Your instructions: Your response should contain every line from the data below that holds the string "Some".

Collected data:
————————

(* ===== verification/Journaled.v ===== *)
(** * The durable memtable ([crates/lsm/src/memstore/journal.rs])

    [Journaled] logs every write to the journal before applying it to the
    wrapped [MemStore], replays the journal on open and truncates it when the
    memtable is cleared. *)

From Stdlib Require Import Strings.Byte ZArith Lia.
From stdpp Require Import prelude list strings.
From S2P Require Import Prelude Codec Journal LsmKey Memtable DataBlock.
Local Open Scope Z_scope.

Definition into_write (e : JournalError) : WriteError := WInternal (journal_message e).

Record Journaled (M : Type) : Type := MkJournaled { inner : M; journal : Journal }.
Arguments MkJournaled {M} inner journal.
Arguments inner {M} _.
Arguments journal {M} _.

Section journaled.
Context {Crc : Crc32} {M : Type} `{!MemStore M}.

(** The loop of [open]: [record?], then [inner.put(key, &value)?]. *)
Fixpoint replay_into (records : list (res JournalError KeyValue)) (m : M) : res WriteError M :=
  match records with
  | [] => Ok m
  | r :: rest =>
      kv ← map_err into_write r;
      match ms_put (key kv) (value kv) m with
      | (m', Ok _) => replay_into rest m'
      | (_, Err e) => Err e
      | (_, Panic) => Panic
      end
  end.

(** [Journaled::open] on the journal file's bytes. *)
Definition jopen (disk : option (list byte)) (m : M) : res WriteError (Journaled M) :=
  j ← map_err into_write (with_codec disk);
  m' ← replay_into (replay_all j) m;
  Ok (MkJournaled m' j).

(** [put]: log durably, then apply. *)
Definition jput (env : io_env) (k : InternalKey) (v : list byte) (st : Journaled M)
  : Journaled M * res WriteError unit :=
  match append env (journal st) (KV k v) with
  | (j, Ok _) => let '(m, r) := ms_put k v (inner st) in (MkJournaled m j, r)
  | (j, Err e) => (MkJournaled (inner st) j, Err (into_write e))
  | (j, Panic) => (MkJournaled (inner st) j, Panic)
  end.

Definition jclear_io (o : trunc_step) (st : Journaled M) : Journaled M * res WriteError unit :=
  match truncate_io o (journal st) with
  | (j, Ok _) => let '(m, r) := ms_clear (inner st) in (MkJournaled m j, r)
  | (j, Err e) => (MkJournaled (inner st) j, Err (into_write e))
  | (j, Panic) => (MkJournaled (inner st) j, Panic)
  end.

(** Where the truncation is not cut off. *)
Definition jclear (st : Journaled M) : Journaled M * res WriteError unit := jclear_io TruncDone st.

(** Reads go to the wrapped store. *)
Definition jget_at (k : list byte) (s : Z) (st : Journaled M) := ms_get_at k s (inner st).
Definition jscan_at (lo hi : bound (list byte)) (s : Z) (st : Journaled M) :=
  ms_scan_at lo hi s (inner st).
Definition jsize (st : Journaled M) : Z := ms_size (inner st).

(** The bytes of the journal file. *)
Definition jdisk (st : Journaled M) : list byte := f_bytes (jfile (journal st)).

Lemma replay_into_app l1 l2 m :
  replay_into (l1 ++ l2) m = (m' ← replay_into l1 m; replay_into l2 m').
Proof.
  revert m. induction l1 as [|r l1 IH]; intros m; [done|]. cbn [app replay_into].
  destruct (map_err into_write r) as [kv|e|]; [|done|done]. rewrite !bind_Ok.
  destruct (ms_put _ _ _) as [m' [u|e|]]; [apply IH | done | done].
Qed.

Context {CrcOk : Crc32Ok}.

(** The journal holds exactly the writes that built the memtable from [m0]. *)
Definition consistent (m0 : M) (st : Journaled M) : Prop :=
  exists rs, holds (journal st) rs /\ replay_into (Ok <$> rs) m0 = Ok (inner st).

Lemma consistent_put m0 st k v st' :
  consistent m0 st -> codec_wf (KV k v) -> jput io_fine k v st = (st', Ok tt) -> consistent m0 st'.
Proof.
  intros (rs & Hj & Hr) Hwf. unfold jput.
  destruct (holds_append _ _ _ Hj Hwf) as (j' & -> & Hj').
  destruct (ms_put k v (inner st)) as [m r] eqn:Em. intros [= <- ->].
  exists (rs ++ [KV k v]). split; [exact Hj'|].
  rewrite fmap_app, replay_into_app, Hr. bind_ok. cbn. by rewrite Em.
Qed.

Lemma consistent_open m0 st :
  consistent m0 st -> jopen (Some (jdisk st)) m0 = Ok st.
Proof.
  intros (rs & Hj & Hr). unfold jopen, jdisk. destruct Hj as [Hf Hwf].
  assert (Hj : holds (journal st) rs) by done.
  rewrite (holds_reopen _ _ Hj). cbn [map_err]. bind_ok. rewrite (holds_replay _ _ Hj), Hr. bind_ok.
  by destruct st.
Qed.

Lemma consistent_fresh m0 : exists st, jopen None m0 = Ok st /\ inner st = m0 /\ consistent m0 st.
Proof.
  destruct (holds_fresh (R := KeyValue)) as (j & E & Hj).
  exists (MkJournaled m0 j). unfold jopen. rewrite E. cbn [map_err]. bind_ok.
  rewrite (holds_replay _ _ Hj). cbn. repeat split. by exists [].
Qed.

Lemma consistent_clear m0 st st' :
  consistent m0 st -> ms_clear (inner st) = (m0, Ok tt) -> jclear st = (st', Ok tt) ->
  consistent m0 st' /\ inner st' = m0.
Proof.
  intros (rs & Hj & Hr) Hc. unfold jclear, jclear_io. cbn [truncate_io]. rewrite Hc. intros [= <-]. split; [|done].
  exists []. split; [|done]. cbn [journal]. eapply (holds_truncate _ rs []).
  rewrite app_nil_r. by rewrite (proj1 Hj).
Qed.

(** A crash that tears the append of [kv] recovers the memtable before it. *)
Lemma consistent_torn_open m0 st kv n :
  consistent m0 st -> codec_wf kv -> (n < length (write_frame (codec_encode kv)))%nat ->
  exists st', jopen (Some (jdisk st ++ take n (write_frame (codec_encode kv)))) m0 = Ok st'
    /\ inner st' = inner st.
Proof.
  intros (rs & [Hf Hwf] & Hr) Hkv Hn. unfold jopen, jdisk. rewrite Hf. cbn [f_bytes].
  unfold journal_bytes at 1. rewrite <- app_assoc, with_codec_existing.
  cbn [map_err]. bind_ok.
  rewrite (app_assoc header_bytes).
  pose proof (replay_log_with_tail rs (take n (write_frame (codec_encode kv)))) as E.
  unfold journal_bytes in E. rewrite E; [|done|].
  - rewrite Hr. bind_ok. by eexists.
  - apply read_torn_frame; [by apply codec_fits | done].
Qed.

(** A write refused with [StoreFull] has already been logged, and the
    log it leaves no longer opens: recovery of the same memtable replays the
    refused record, is refused again, and fails with [StoreFull]. *)
Theorem store_full_write_blocks_reopen m0 st k v st' :
  consistent m0 st -> codec_wf (KV k v) ->
  jput io_fine k v st = (st', Err StoreFull) ->
  jopen (Some (jdisk st')) m0 = Err StoreFull.
Proof.
  intros (rs & Hj & Hr) Hwf. unfold jput.
  destruct (holds_append _ _ _ Hj Hwf) as (j' & -> & Hj').
  destruct (ms_put k v (inner st)) as [m r] eqn:Em. intros [= <- ->].
  unfold jopen, jdisk. cbn [journal]. pose proof (proj1 Hj') as Hf. rewrite Hf. cbn [f_bytes].
  unfold journal_bytes. rewrite with_codec_existing. cbn [map_err]. bind_ok.
  assert (E : replay_all (MkJournal (File (header_bytes ++ frames (rs ++ [KV k v]))
              (length (header_bytes ++ frames (rs ++ [KV k v])))))
            = Ok <$> (rs ++ [KV k v])).
  { apply holds_replay. split; [done | apply Hj']. }
  rewrite E, fmap_app, replay_into_app, Hr. bind_ok. cbn. by rewrite Em.
Qed.
End journaled.

#[global] Instance journaled_store `{!Crc32} {M} `{!MemStore M} : MemStore (Journaled M) := {|
  ms_put := jput io_fine; ms_get_at := jget_at; ms_scan_at := jscan_at;
  ms_size := jsize; ms_clear := jclear |}.

(** ** Runs of the durable [BTreeMemtable]

    Opening an empty directory, acknowledged puts, clears, and restarts; the
    memtable is built with capacity [cap] each time. *)

Section runs.
Context {Crc : Crc32} {CrcOk : Crc32Ok} (cap : Z).

Let fresh := BTreeMemtable.with_capacity cap.

Inductive jrun : Journaled BTreeMemtable.t -> Prop :=
| run_open st : jopen None fresh = Ok st -> jrun st
| run_put st k v st' :
    jrun st -> codec_wf (KV k v) -> jput io_fine k v st = (st', Ok tt) -> jrun st'
| run_clear st st' : jrun st -> jclear st = (st', Ok tt) -> jrun st'
| run_restart st st' : jrun st -> jopen (Some (jdisk st)) fresh = Ok st' -> jrun st'.

Lemma jrun_consistent st :
  jrun st -> consistent fresh st /\ BTreeMemtable.capacity (inner st) = cap.
Proof.
  induction 1 as [st Ho | st k v st' _ [IH Hcap] Hwf Hp | st st' _ [IH Hcap] Hc
                 | st st' _ [IH Hcap] Ho].
  - destruct (consistent_fresh fresh) as (st' & E & Hi & Hc). rewrite E in Ho.
    apply Ok_inj in Ho as <-. rewrite Hi. done.
  - split; [by eapply consistent_put|]. unfold jput in Hp.
    destruct (append io_fine (journal st) (KV k v)) as [j [u|e|]]; try done.
    cbn in Hp. unfold BTreeMemtable.put in Hp.
    destruct (negb _ && _); [done|]. by injection Hp as <-.
  - destruct (consistent_clear fresh st st') as [H1 H2]; [done| |done|].
    + cbn. unfold BTreeMemtable.clear. by rewrite Hcap.
    + split; [done|]. by rewrite H2.
  - rewrite (consistent_open _ _ IH) in Ho. by apply Ok_inj in Ho as <-.
Qed.

(** Whatever acknowledged puts, clears and restarts happened, reopening
    the journal file rebuilds exactly the state before the restart: no
    acknowledged write is lost and none appears that was not made. *)
Theorem journaled_recovery_exact st :
  jrun st -> jopen (Some (jdisk st)) fresh = Ok st.
Proof. intros H. apply consistent_open. by apply jrun_consistent. Qed.

(** A crash anywhere inside the append of a write that was not yet
    acknowledged still opens, with the memtable of the acknowledged writes. *)
Theorem journaled_torn_write_recovers st kv n :
  jrun st -> codec_wf kv -> (n < length (write_frame (codec_encode kv)))%nat ->
  exists st', jopen (Some (jdisk st ++ take n (write_frame (codec_encode kv)))) fresh = Ok st'
    /\ inner st' = inner st.
Proof. intros H. apply consistent_torn_open. by apply jrun_consistent. Qed.
End runs.

(** ** Witnesses *)

Import Ieee.
Abbreviation with_capacity := BTreeMemtable.with_capacity.

Definition kv_small : KeyValue := KV (IKey [x61] 1 Put) [x62; x63].
Definition kv_big : KeyValue := KV (IKey [x61] 2 Put) (replicate 30 x64).

Lemma kv_small_wf : codec_wf kv_small.
Proof. repeat split; vm_compute; discriminate. Qed.
Lemma kv_big_wf : codec_wf kv_big.
Proof. repeat split; vm_compute; discriminate. Qed.

Definition st_empty : Journaled BTreeMemtable.t :=
  MkJournaled (with_capacity 16) (MkJournal (File header_bytes 6)).
Definition st_one : Journaled BTreeMemtable.t := (jput io_fine (key kv_small) (value kv_small) st_empty).1.
Definition st_refused : Journaled BTreeMemtable.t := (jput io_fine (key kv_big) (value kv_big) st_one).1.

Lemma st_one_run : jrun 16 st_one.
Proof.
  apply (run_put 16 st_empty (key kv_small) (value kv_small)).
  - apply run_open. vm_compute. reflexivity.
  - exact kv_small_wf.
  - vm_compute. reflexivity.
Qed.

————————

Solved problem:
  consistent m0 st -> jopen (Some (jdisk st)) m0 = Ok st.
  exists st', jopen (Some (jdisk st ++ take n (write_frame (codec_encode kv)))) m0 = Ok st'
  jopen (Some (jdisk st')) m0 = Err StoreFull.
| run_restart st st' : jrun st -> jopen (Some (jdisk st)) fresh = Ok st' -> jrun st'.
  jrun st -> jopen (Some (jdisk st)) fresh = Ok st.
  exists st', jopen (Some (jdisk st ++ take n (write_frame (codec_encode kv)))) fresh = Ok st'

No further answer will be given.